*Exercise objective*. Copy out every line in the entries below that includes "Context".

Saved data entries:
★ ★ ★ ★ ★

(** ** ACLs *)

Section acl.
Context (R : txn → txn → Prop) `{FrameTx R}.
Context `{!FrameTable R IndexEntry, !FrameTable R ACLToken, !FrameTable R ACLPolicy, !FrameTable R ACLRole, !FrameTable R ACLBindingRule, !FrameTable R ACLAuthMethod}.
Lemma writes_policy_First v i : framed R (policy_First v i).
Proof using Type*. unfold policy_First. writes_tac. Qed.
#[local] Hint Resolve writes_policy_First : writes.
Lemma writes_getPolicyWithTxn v i : framed R (getPolicyWithTxn v i).
Proof using Type*. unfold getPolicyWithTxn, policy_First. writes_tac. Qed.
#[local] Hint Resolve writes_getPolicyWithTxn : writes.
Lemma writes_role_First v i : framed R (role_First v i).
Proof using Type*. unfold role_First. writes_tac. Qed.
#[local] Hint Resolve writes_role_First : writes.
Lemma writes_token_First v i : framed R (token_First v i).
Proof using Type*. unfold token_First. writes_tac. Qed.
#[local] Hint Resolve writes_token_First : writes.
Lemma writes_getAuthMethodWithTxn v : framed R (getAuthMethodWithTxn v).
Proof using Type*. unfold getAuthMethodWithTxn. writes_tac. Qed.
#[local] Hint Resolve writes_getAuthMethodWithTxn : writes.
Lemma writes_policy_name v : framed R (policy_name v).
Proof using Type*. unfold policy_name. writes_tac. Qed.
#[local] Hint Resolve writes_policy_name : writes.
Lemma writes_resolve_links {L} `{Link L} lookup what b (l : list L) :
  (∀ id, framed R (lookup id)) → framed R (resolve_links lookup what b l).
Proof using Type*. intros Hl. induction l as [|x l IH]; simpl; writes_tac. Qed.
Lemma writes_fixup_links {L} `{Link L} lookup what (l : list L) :
  (∀ id, framed R (lookup id)) → framed R (fixup_links lookup what l).
Proof using Type*.
  intros Hl. unfold fixup_links.
  assert (∀ copied owned, framed R (fixup_loop lookup what copied owned l)) by
    (induction l as [|x l IH]; intros copied owned; simpl; writes_tac).
  writes_tac.
Qed.
#[local] Hint Resolve writes_resolve_links writes_fixup_links : writes.
Lemma writes_fixupRolePolicyLinks v : framed R (fixupRolePolicyLinks v).
Proof using Type*. unfold fixupRolePolicyLinks. writes_tac. Qed.
#[local] Hint Resolve writes_fixupRolePolicyLinks : writes.
Lemma writes_getRoleWithTxn v i : framed R (getRoleWithTxn v i).
Proof using Type*. unfold getRoleWithTxn. writes_tac. Qed.
#[local] Hint Resolve writes_getRoleWithTxn : writes.
Lemma writes_role_name v : framed R (role_name v).
Proof using Type*. unfold role_name. writes_tac. Qed.
#[local] Hint Resolve writes_role_name : writes.
Lemma writes_resolveTokenPolicyLinks t b : framed R (resolveTokenPolicyLinks t b).
Proof using Type*. unfold resolveTokenPolicyLinks. writes_tac. Qed.
#[local] Hint Resolve writes_resolveTokenPolicyLinks : writes.
Lemma writes_resolveTokenRoleLinks t b : framed R (resolveTokenRoleLinks t b).
Proof using Type*. unfold resolveTokenRoleLinks. writes_tac. Qed.
#[local] Hint Resolve writes_resolveTokenRoleLinks : writes.
Lemma writes_resolveRolePolicyLinks t b : framed R (resolveRolePolicyLinks t b).
Proof using Type*. unfold resolveRolePolicyLinks. writes_tac. Qed.
#[local] Hint Resolve writes_resolveRolePolicyLinks : writes.
Lemma writes_fixup_token t : framed R (fixup_token t).
Proof using Type*. unfold fixup_token, fixupTokenPolicyLinks, fixupTokenRoleLinks. writes_tac. Qed.
#[local] Hint Resolve writes_fixup_token : writes.
Lemma writes_aclTokenGetTxn v i : framed R (aclTokenGetTxn v i).
Proof using Type*. unfold aclTokenGetTxn. writes_tac. Qed.
#[local] Hint Resolve writes_aclTokenGetTxn : writes.
Lemma writes_aclTokenSetTxn idx t a b c d : framed R (aclTokenSetTxn idx t a b c d).
Proof using Type*. unfold aclTokenSetTxn. writes_tac. Qed.
#[local] Hint Resolve writes_aclTokenSetTxn : writes.
Lemma writes_aclTokenBatchSetTxn idx t a b c : framed R (aclTokenBatchSetTxn idx t a b c).
Proof using Type*. unfold aclTokenBatchSetTxn. writes_tac. Qed.
#[local] Hint Resolve writes_aclTokenBatchSetTxn : writes.
Lemma writes_aclBootstrapTxn idx r t l : framed R (aclBootstrapTxn idx r t l).
Proof using Type*. unfold aclBootstrapTxn. writes_tac. Qed.
#[local] Hint Resolve writes_aclBootstrapTxn : writes.
Lemma writes_aclTokenDeleteTxn idx v i : framed R (aclTokenDeleteTxn idx v i).
Proof using Type*. unfold aclTokenDeleteTxn. writes_tac. Qed.
#[local] Hint Resolve writes_aclTokenDeleteTxn : writes.
Lemma writes_aclTokenDeleteAllForAuthMethodTxn idx m : framed R (aclTokenDeleteAllForAuthMethodTxn idx m).
Proof using Type*. unfold aclTokenDeleteAllForAuthMethodTxn. writes_tac. Qed.
#[local] Hint Resolve writes_aclTokenDeleteAllForAuthMethodTxn : writes.
Lemma writes_aclPolicySetTxn idx p : framed R (aclPolicySetTxn idx p).
Proof using Type*. unfold aclPolicySetTxn. writes_tac. Qed.
#[local] Hint Resolve writes_aclPolicySetTxn : writes.
Lemma writes_aclPolicyBatchSetTxn idx p : framed R (aclPolicyBatchSetTxn idx p).
Proof using Type*. unfold aclPolicyBatchSetTxn. writes_tac. Qed.
#[local] Hint Resolve writes_aclPolicyBatchSetTxn : writes.
Lemma writes_aclPolicyDeleteTxn v i : framed R (aclPolicyDeleteTxn v i).
Proof using Type*. unfold aclPolicyDeleteTxn. writes_tac. Qed.
#[local] Hint Resolve writes_aclPolicyDeleteTxn : writes.
Lemma writes_aclPolicyBatchDeleteTxn idx l : framed R (aclPolicyBatchDeleteTxn idx l).
Proof using Type*. unfold aclPolicyBatchDeleteTxn. writes_tac. Qed.
#[local] Hint Resolve writes_aclPolicyBatchDeleteTxn : writes.
Lemma writes_aclRoleSetTxn idx r b : framed R (aclRoleSetTxn idx r b).
Proof using Type*. unfold aclRoleSetTxn. writes_tac. Qed.
#[local] Hint Resolve writes_aclRoleSetTxn : writes.
Lemma writes_aclRoleBatchSetTxn idx r b : framed R (aclRoleBatchSetTxn idx r b).
Proof using Type*. unfold aclRoleBatchSetTxn. writes_tac. Qed.
#[local] Hint Resolve writes_aclRoleBatchSetTxn : writes.
Lemma writes_aclRoleDeleteTxn v i : framed R (aclRoleDeleteTxn v i).
Proof using Type*. unfold aclRoleDeleteTxn. writes_tac. Qed.
#[local] Hint Resolve writes_aclRoleDeleteTxn : writes.
Lemma writes_aclRoleBatchDeleteTxn idx l : framed R (aclRoleBatchDeleteTxn idx l).
Proof using Type*. unfold aclRoleBatchDeleteTxn. writes_tac. Qed.
#[local] Hint Resolve writes_aclRoleBatchDeleteTxn : writes.
Lemma writes_aclBindingRuleSetTxn idx r : framed R (aclBindingRuleSetTxn idx r).
Proof using Type*. unfold aclBindingRuleSetTxn. writes_tac. Qed.
#[local] Hint Resolve writes_aclBindingRuleSetTxn : writes.
Lemma writes_aclBindingRuleBatchSetTxn idx r : framed R (aclBindingRuleBatchSetTxn idx r).
Proof using Type*. unfold aclBindingRuleBatchSetTxn. writes_tac. Qed.
#[local] Hint Resolve writes_aclBindingRuleBatchSetTxn : writes.
Lemma writes_aclBindingRuleDeleteTxn v : framed R (aclBindingRuleDeleteTxn v).
Proof using Type*. unfold aclBindingRuleDeleteTxn. writes_tac. Qed.
#[local] Hint Resolve writes_aclBindingRuleDeleteTxn : writes.
Lemma writes_aclBindingRuleBatchDeleteTxn idx l : framed R (aclBindingRuleBatchDeleteTxn idx l).
Proof using Type*. unfold aclBindingRuleBatchDeleteTxn. writes_tac. Qed.
#[local] Hint Resolve writes_aclBindingRuleBatchDeleteTxn : writes.
Lemma writes_aclBindingRuleDeleteAllForAuthMethodTxn idx m : framed R (aclBindingRuleDeleteAllForAuthMethodTxn idx m).
Proof using Type*. unfold aclBindingRuleDeleteAllForAuthMethodTxn. writes_tac. Qed.
#[local] Hint Resolve writes_aclBindingRuleDeleteAllForAuthMethodTxn : writes.
Lemma writes_aclAuthMethodSetTxn idx m : framed R (aclAuthMethodSetTxn idx m).
Proof using Type*. unfold aclAuthMethodSetTxn. writes_tac. Qed.
#[local] Hint Resolve writes_aclAuthMethodSetTxn : writes.
Lemma writes_aclAuthMethodBatchSetTxn idx m : framed R (aclAuthMethodBatchSetTxn idx m).
Proof using Type*. unfold aclAuthMethodBatchSetTxn. writes_tac. Qed.
#[local] Hint Resolve writes_aclAuthMethodBatchSetTxn : writes.
Lemma writes_aclAuthMethodDeleteTxn idx m : framed R (aclAuthMethodDeleteTxn idx m).
Proof using Type*. unfold aclAuthMethodDeleteTxn. writes_tac. Qed.
#[local] Hint Resolve writes_aclAuthMethodDeleteTxn : writes.
Lemma writes_aclAuthMethodBatchDeleteTxn idx m : framed R (aclAuthMethodBatchDeleteTxn idx m).
Proof using Type*. unfold aclAuthMethodBatchDeleteTxn. writes_tac. Qed.
#[local] Hint Resolve writes_aclAuthMethodBatchDeleteTxn : writes.
End acl.
#[export] Hint Resolve writes_aclTokenBatchSetTxn writes_aclBootstrapTxn writes_aclTokenSetTxn writes_aclTokenDeleteTxn
  writes_aclPolicyBatchSetTxn writes_aclPolicyBatchDeleteTxn writes_aclRoleBatchSetTxn
  writes_aclRoleBatchDeleteTxn writes_aclBindingRuleBatchSetTxn writes_aclBindingRuleBatchDeleteTxn
  writes_aclAuthMethodBatchSetTxn writes_aclAuthMethodBatchDeleteTxn : writes.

★ ★ ★ ★ ★

*Result below*.
Context (R : txn → txn → Prop) `{FrameTx R}.
Context `{!FrameTable R IndexEntry, !FrameTable R ACLToken, !FrameTable R ACLPolicy, !FrameTable R ACLRole, !FrameTable R ACLBindingRule, !FrameTable R ACLAuthMethod}.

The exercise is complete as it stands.